30. The immunogenic composition of claim 29, comprising one or more of a pharmaceutically acceptable carriers, a chemical agent, a diluent, an excipient, or an adjuvant.
31. The immunogenic composition of claim 30, wherein the pharmaceutically acceptable carrier, chemical agent, diluent, or excipient comprises water, fatty acids, lipids, polymers, carbohydrates, gelatin, solvents, saccharides, buffers, stabilizing agents, surfactants, wetting agents, lubricating agents, emulsifiers, suspending agents, preservatives, antioxidants, opaquing agents, glidants, processing aids, colorants, sweeteners, perfuming agents, flavoring agents, or a combination thereof.
32. The immunogenic composition of claim 30, wherein the adjuvant comprises alum, oil in water emulsion, amino acids, proteins, carbohydrates, Freund’s, a liposome, saponin, lipid A, squalene, liposomes adsorbed to aluminum hydroxide, liposomes containing QS21 saponin, liposomes containing QS21 saponin and adsorbed to aluminum hydroxide, liposomes containing saturated phospholipids, cholesterol, and/or monophosphoryl, ALFQ, ALFA, AS01, and/or modifications or derivatives thereof.
33. The immunogenic composition of claim 29, which is a vaccine.
34. An antibody that is reactive against the peptide of claim 22.
35. The antibody of claim 34, which comprises IgG, IgA, IgD, IgE, IgM or fragments or combinations thereof.

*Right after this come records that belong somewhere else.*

(** * A shallow embedding of HotSpot's OS abstraction layer
      (src/hotspot/share/runtime/os.cpp)

    Machine words and the helper templates of utilities/ come first, then
    [os::PageSizes] and the NMT block header.  The functions of [os] follow
    in the order of the source file: the priority mapping, the signal
    dispatcher thread, the native heap facade ([os::malloc], [os::realloc],
    [os::free]) over the NMT ledger, the minimal-standard random generator,
    the safe-probe functions and [os::page_size_for_region]. *)

From stdpp Require Import base gmap list.
From Stdlib Require Import ZArith Lia List Bool Znumtheory Zpow_facts.
From Stdlib Require Import Strings.Byte Sorting.Sorted.

Local Open Scope Z_scope.

(** ** Machine words

  [size_t], [uintptr_t] and [unsigned int] values are integers in
  [0, 2^w); every C++ operation that can leave that range is followed by
  an explicit reduction modulo [2^w]. *)

Module Word.

Definition wrap (w x : Z) : Z := x mod 2 ^ w.

Definition in_range (w x : Z) : Prop := 0 <= x < 2 ^ w.

(** [~x] on a [w]-bit unsigned value. *)
Definition bit_not (w x : Z) : Z := wrap w (Z.lnot x).

(** [x + y], [x - y] and [x << n] on [w]-bit unsigned values. *)
Definition add (w x y : Z) : Z := wrap w (x + y).
Definition sub (w x y : Z) : Z := wrap w (x - y).
Definition shl (w x n : Z) : Z := wrap w (Z.shiftl x n).

Lemma wrap_small w x : in_range w x -> wrap w x = x.
Proof. intros H. unfold wrap. apply Z.mod_small. exact H. Qed.

Lemma wrap_range w x : 0 <= w -> in_range w (wrap w x).
Proof.
  intros Hw. unfold wrap, in_range. apply Z.mod_pos_bound.
  apply Z.pow_pos_nonneg; lia.
Qed.

Lemma pow2_in_range w k : 0 <= k < w -> in_range w (2 ^ k).
Proof.
  intros Hk. split.
  - apply Z.pow_nonneg. lia.
  - apply Z.pow_lt_mono_r; lia.
Qed.

Lemma pow2_pred_in_range w k : 0 <= k <= w -> in_range w (2 ^ k - 1).
Proof.
  intros Hk. unfold in_range.
  assert (0 < 2 ^ k) by (apply Z.pow_pos_nonneg; lia).
  assert (2 ^ k <= 2 ^ w) by (apply Z.pow_le_mono_r; lia).
  lia.
Qed.

Lemma testbit_in_range_high w x j :
  0 <= w -> in_range w x -> w <= j -> Z.testbit x j = false.
Proof.
  intros Hw [H0 H1] Hj.
  destruct (Z.eq_dec x 0) as [->|Hx]; [apply Z.bits_0|].
  apply Z.bits_above_log2; [lia|].
  assert (Z.log2 x < w) by (apply Z.log2_lt_pow2; lia). lia.
Qed.

Lemma testbit_true_lt w x j :
  0 <= w -> in_range w x -> Z.testbit x j = true -> j < w.
Proof.
  intros Hw Hx Hb. destruct (Z_lt_le_dec j w) as [Hlt|Hge]; [exact Hlt|].
  rewrite (testbit_in_range_high w x j Hw Hx Hge) in Hb. discriminate.
Qed.

Lemma bit_not_spec w x j :
  0 <= w -> 0 <= j ->
  Z.testbit (bit_not w x) j = (j <? w) && negb (Z.testbit x j).
Proof.
  intros Hw Hj. unfold bit_not, wrap.
  destruct (Z.ltb_spec j w) as [Hlt|Hge].
  - rewrite Z.mod_pow2_bits_low by lia. rewrite Z.lnot_spec by lia. reflexivity.
  - rewrite Z.mod_pow2_bits_high by lia. reflexivity.
Qed.

(** Unsigned addition wraps exactly when the wrapped sum is smaller than
    the first operand: the idiom behind [if (outer_size < size)]. *)
Lemma add_overflow_iff w x y :
  in_range w x -> in_range w y ->
  (add w x y < x <-> 2 ^ w <= x + y).
Proof.
  intros [Hx0 Hx1] [Hy0 Hy1]. unfold add, wrap. split.
  - intros Hlt.
    destruct (Z_lt_le_dec (x + y) (2 ^ w)) as [Hs|Hs]; [|exact Hs].
    rewrite Z.mod_small in Hlt by lia. lia.
  - intros Hge.
    replace (x + y) with ((x + y - 2 ^ w) + 1 * 2 ^ w) by ring.
    rewrite Z.mod_add by lia.
    rewrite Z.mod_small by lia. lia.
Qed.

Lemma add_no_overflow w x y :
  0 <= x -> 0 <= y -> x + y < 2 ^ w -> add w x y = x + y.
Proof. intros. unfold add, wrap. apply Z.mod_small. lia. Qed.

End Word.

(** ** Helper templates of utilities/powerOfTwo.hpp, align.hpp and
       count_trailing_zeros.hpp *)

(** Modelled from the spec: [is_power_of_2] is declared in
  utilities/powerOfTwo.hpp, which is not part of the sources at hand; a
  value is a power of two when it is positive and has a single bit set. *)
Definition is_power_of_2 (x : Z) : bool :=
  (0 <? x) && (Z.land x (x - 1) =? 0).

(** Modelled from the spec: [round_down_power_of_2] (utilities/powerOfTwo.hpp)
  yields the highest set bit of a positive value. *)
Definition round_down_power_of_2 (x : Z) : Z := 2 ^ Z.log2 x.

(** Modelled from the spec: [max_power_of_2<size_t>()]
  (utilities/powerOfTwo.hpp) is the largest power of two a [w]-bit
  unsigned value can hold. *)
Definition max_power_of_2 (w : Z) : Z := 2 ^ (w - 1).

Fixpoint ctz_pos (p : positive) : Z :=
  match p with
  | xO q => Z.succ (ctz_pos q)
  | _ => 0
  end.

(** Modelled from the spec: [count_trailing_zeros]
  (utilities/count_trailing_zeros.hpp) is the index of the lowest set bit;
  it is only called on non-zero values. *)
Definition count_trailing_zeros (x : Z) : Z :=
  match x with
  | Zpos p => ctz_pos p
  | Zneg p => ctz_pos p
  | Z0 => 0
  end.

(** Modelled from the spec: [align_down(x, a)] (utilities/align.hpp) clears
  the bits below the power-of-two alignment [a]. *)
Definition align_down (x a : Z) : Z := Z.land x (Z.lnot (a - 1)).

(** Modelled from the spec: [is_aligned(x, a)] (utilities/align.hpp). *)
Definition is_aligned (x a : Z) : bool := Z.land x (a - 1) =? 0.

Lemma is_power_of_2_pow2 k : 0 <= k -> is_power_of_2 (2 ^ k) = true.
Proof.
  intros Hk. unfold is_power_of_2.
  assert (0 < 2 ^ k) by (apply Z.pow_pos_nonneg; lia).
  apply andb_true_intro. split.
  - apply Z.ltb_lt. assumption.
  - apply Z.eqb_eq.
    replace (2 ^ k - 1) with (Z.ones k) by (rewrite Z.ones_equiv; lia).
    rewrite Z.land_ones by lia. apply Z.mod_same. lia.
Qed.

Lemma ctz_pos_nonneg p : 0 <= ctz_pos p.
Proof. induction p; simpl; lia. Qed.

Lemma ctz_pos_bit p : Z.testbit (Zpos p) (ctz_pos p) = true.
Proof.
  induction p as [p IH|p IH|]; simpl ctz_pos; try reflexivity.
  pose proof (ctz_pos_nonneg p).
  change (Zpos p~0) with (2 * Zpos p).
  rewrite Z.testbit_even_succ by lia. exact IH.
Qed.

Lemma ctz_pos_low p j : 0 <= j < ctz_pos p -> Z.testbit (Zpos p) j = false.
Proof.
  revert j. induction p as [p IH|p IH|]; simpl ctz_pos; intros j Hj; try lia.
  change (Zpos p~0) with (2 * Zpos p).
  destruct (Z.eq_dec j 0) as [->|Hne].
  - apply Z.testbit_even_0.
  - replace j with (Z.succ (j - 1)) by lia.
    rewrite Z.testbit_even_succ by lia. apply IH. lia.
Qed.

Lemma count_trailing_zeros_bit x :
  0 < x -> Z.testbit x (count_trailing_zeros x) = true.
Proof. destruct x; try lia. intros _. apply ctz_pos_bit. Qed.

Lemma count_trailing_zeros_low x j :
  0 < x -> 0 <= j < count_trailing_zeros x -> Z.testbit x j = false.
Proof. destruct x; try lia. intros _. apply ctz_pos_low. Qed.

Lemma count_trailing_zeros_nonneg x : 0 <= count_trailing_zeros x.
Proof. destruct x; simpl; try lia; apply ctz_pos_nonneg. Qed.

Lemma align_down_mod x k : 0 <= k -> align_down x (2 ^ k) = x - x mod 2 ^ k.
Proof.
  intros Hk. unfold align_down.
  replace (2 ^ k - 1) with (Z.ones k) by (rewrite Z.ones_equiv; lia).
  rewrite <- Z.ldiff_land, Z.ldiff_ones_r by lia.
  rewrite Z.shiftl_mul_pow2, Z.shiftr_div_pow2 by lia.
  assert (0 < 2 ^ k) by (apply Z.pow_pos_nonneg; lia).
  pose proof (Z.div_mod x (2 ^ k)). lia.
Qed.

Lemma is_aligned_divide x k :
  0 <= k -> (is_aligned x (2 ^ k) = true <-> (2 ^ k | x)).
Proof.
  intros Hk. unfold is_aligned.
  replace (2 ^ k - 1) with (Z.ones k) by (rewrite Z.ones_equiv; lia).
  rewrite Z.land_ones by lia.
  assert (0 < 2 ^ k) by (apply Z.pow_pos_nonneg; lia).
  rewrite Z.eqb_eq. rewrite Z.mod_divide by lia. reflexivity.
Qed.

(** ** [os::PageSizes]: a bit set of supported page sizes

  The class holds a single [size_t _v]; bit [k] set means that page size
  [2^k] is supported.  The mask is passed explicitly. *)

Module PageSizes.
Section WithSizeT.

(** Number of bits of [size_t]. *)
Variable w : Z.
Hypothesis w_pos : 0 < w.

Definition add (v page_size : Z) : Z := Z.lor v page_size.

Definition contains (v page_size : Z) : bool :=
  negb (Z.land v page_size =? 0).

Definition next_smaller (v page_size : Z) : Z :=
  let v2 := Z.land v (Word.sub w page_size 1) in
  if v2 =? 0 then 0 else round_down_power_of_2 v2.

Definition next_larger (v page_size : Z) : Z :=
  if page_size =? max_power_of_2 w then 0
  else
    let v2 :=
      Z.land v (Word.bit_not w (Word.add w page_size (Word.sub w page_size 1))) in
    if v2 =? 0 then 0 else Word.shl w 1 (count_trailing_zeros v2).

Definition largest (v : Z) : Z :=
  let max := max_power_of_2 w in
  if contains v max then max else next_smaller v max.

Definition smallest (v : Z) : Z := next_larger v 1.

(** *** What the queries are meant to compute, in the words of the
    specification: the page sizes of a mask are the powers of two whose
    bit is set. *)

Definition member (v s : Z) : Prop :=
  exists k, 0 <= k /\ s = 2 ^ k /\ Z.testbit v k = true.

(** [r] is the largest page size of [v] strictly below [p], or [0] when
    there is none. *)
Definition is_largest_below (v p r : Z) : Prop :=
  (r = 0 /\ forall s, member v s -> p <= s) \/
  (member v r /\ r < p /\ forall s, member v s -> s < p -> s <= r).

(** [r] is the smallest page size of [v] strictly above [p], or [0] when
    there is none. *)
Definition is_smallest_above (v p r : Z) : Prop :=
  (r = 0 /\ forall s, member v s -> s <= p) \/
  (member v r /\ p < r /\ forall s, member v s -> p < s -> r <= s).

(** The 4K/16K/2M mask of the specification's example. *)
Definition example_mask : Z := add (add (add 0 4096) 16384) 2097152.

(** *** Bit-level facts *)

Lemma pow2_lt_mono j k : 0 <= j -> j < k -> 2 ^ j < 2 ^ k.
Proof. intros Hj Hk. apply Z.pow_lt_mono_r; lia. Qed.

Lemma pow2_le_mono j k : 0 <= j -> j <= k -> 2 ^ j <= 2 ^ k.
Proof. intros Hj Hk. apply Z.pow_le_mono_r; lia. Qed.

Lemma pow2_lt_inv j k : 0 <= j -> 0 <= k -> 2 ^ j < 2 ^ k -> j < k.
Proof. intros Hj Hk H. apply (Z.pow_lt_mono_r_iff 2); lia. Qed.

Lemma member_pow2 v j : 0 <= j -> member v (2 ^ j) <-> Z.testbit v j = true.
Proof.
  intros Hj. split.
  - intros (k & Hk & He & Hb).
    apply Z.pow_inj_r in He; try lia. subst k. exact Hb.
  - intros Hb. exists j. auto.
Qed.

Lemma member_bound v s : Word.in_range w v -> member v s -> 0 < s < 2 ^ w.
Proof.
  intros Hv (k & Hk & -> & Hb). split.
  - apply Z.pow_pos_nonneg; lia.
  - apply pow2_lt_mono; try lia.
    apply (Word.testbit_true_lt w v k); (assumption || lia).
Qed.

Lemma contains_testbit v k : 0 <= k -> contains v (2 ^ k) = Z.testbit v k.
Proof.
  intros Hk. unfold contains.
  destruct (Z.testbit v k) eqn:Hb.
  - apply negb_true_iff, Z.eqb_neq. intros H0.
    assert (Hc : Z.testbit (Z.land v (2 ^ k)) k = true).
    { rewrite Z.land_spec, Hb, Z.pow2_bits_true by lia. reflexivity. }
    rewrite H0, Z.bits_0 in Hc. discriminate.
  - apply negb_false_iff, Z.eqb_eq. apply Z.bits_inj_0. intros n.
    rewrite Z.land_spec.
    destruct (Z.eq_dec n k) as [->|Hne].
    + rewrite Hb. reflexivity.
    + rewrite Z.pow2_bits_false by lia. apply andb_false_r.
Qed.

Lemma add_member v k s :
  0 <= k -> (member (add v (2 ^ k)) s <-> s = 2 ^ k \/ member v s).
Proof.
  intros Hk. unfold add. split.
  - intros (j & Hj & -> & Hb). rewrite Z.lor_spec in Hb.
    apply orb_true_iff in Hb as [Hb|Hb].
    + right. exists j. auto.
    + left. destruct (Z.eq_dec k j) as [->|Hne]; [reflexivity|].
      rewrite Z.pow2_bits_false in Hb by lia. discriminate.
  - intros [->|(j & Hj & -> & Hb)].
    + exists k. repeat split; try lia.
      rewrite Z.lor_spec, Z.pow2_bits_true by lia. apply orb_true_r.
    + exists j. repeat split; try lia.
      rewrite Z.lor_spec, Hb. reflexivity.
Qed.

Lemma next_smaller_eq v k :
  0 <= k < w ->
  next_smaller v (2 ^ k) =
  if v mod 2 ^ k =? 0 then 0 else 2 ^ Z.log2 (v mod 2 ^ k).
Proof.
  intros Hk. unfold next_smaller, round_down_power_of_2, Word.sub.
  rewrite Word.wrap_small by (apply Word.pow2_pred_in_range; lia).
  replace (2 ^ k - 1) with (Z.ones k) by (rewrite Z.ones_equiv; lia).
  rewrite Z.land_ones by lia. reflexivity.
Qed.

Lemma next_smaller_below v k :
  0 <= k < w -> is_largest_below v (2 ^ k) (next_smaller v (2 ^ k)).
Proof.
  intros Hk. rewrite next_smaller_eq by assumption.
  assert (Hp : 0 < 2 ^ k) by (apply Z.pow_pos_nonneg; lia).
  pose proof (Z.mod_pos_bound v (2 ^ k) Hp) as Hm.
  set (v2 := v mod 2 ^ k) in *.
  assert (Hlow : forall j, 0 <= j < k -> Z.testbit v j = Z.testbit v2 j).
  { intros j Hj. unfold v2. rewrite Z.mod_pow2_bits_low by lia. reflexivity. }
  destruct (Z.eqb_spec v2 0) as [Hz|Hnz].
  - left. split; [reflexivity|].
    intros s (j & Hj & -> & Hb).
    apply pow2_le_mono; try lia.
    destruct (Z_lt_le_dec j k) as [Hlt|Hge]; [|exact Hge].
    rewrite Hlow, Hz, Z.bits_0 in Hb by lia. discriminate.
  - right.
    assert (Hpos : 0 < v2) by lia.
    pose proof (Z.log2_nonneg v2) as Hl0.
    assert (Hl1 : Z.log2 v2 < k) by (apply Z.log2_lt_pow2; lia).
    split; [|split].
    + exists (Z.log2 v2). repeat split; try lia.
      rewrite Hlow by lia. apply Z.bit_log2. exact Hpos.
    + apply pow2_lt_mono; lia.
    + intros s (j & Hj & -> & Hb) Hlt.
      apply pow2_lt_inv in Hlt; try lia.
      apply pow2_le_mono; try lia.
      destruct (Z_lt_le_dec (Z.log2 v2) j) as [Habove|Hle]; [|exact Hle].
      rewrite Hlow in Hb by lia.
      rewrite Z.bits_above_log2 in Hb by lia. discriminate.
Qed.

36. The antibody of claim 34, which is a polyclonal, a monoclonal, or a humanized antibody.
37. A hybridoma that expresses the monoclonal antibody of claim 36.
38. An antibody that is reactive against the peptide of claim 23.
39. The antibody of claim 38, which comprises IgG, IgA, IgD, IgE, IgM or fragments or combinations thereof.
40. The antibody of claim 38, which is a polyclonal, a monoclonal, or a humanized antibody.
41. A hybridoma that expresses the monoclonal antibody of claim 40.
42. A contiguous peptide sequence comprising an epitope of a bacterium and an epitope of a virus which includes one or more of the sequences selected from the group of sequences consisting of SEQ ID NOs. 1-41.
43. A contiguous peptide sequence comprising an epitope of a first bacterium and an epitope of a second bacterium, wherein the first bacterium and the second bacterium are of different serotypes, species or genera, which includes one or more of the sequences selected from the group of sequences consisting of SEQ ID NOs. 1-24.
44. A contiguous peptide sequence comprising an epitope of a first virus and an epitope of a second virus, wherein the first virus and the second virus are of different serotypes, species or genera, which includes one or more of the sequences selected from the group of sequences consisting of SEQ ID NOs. 25-41.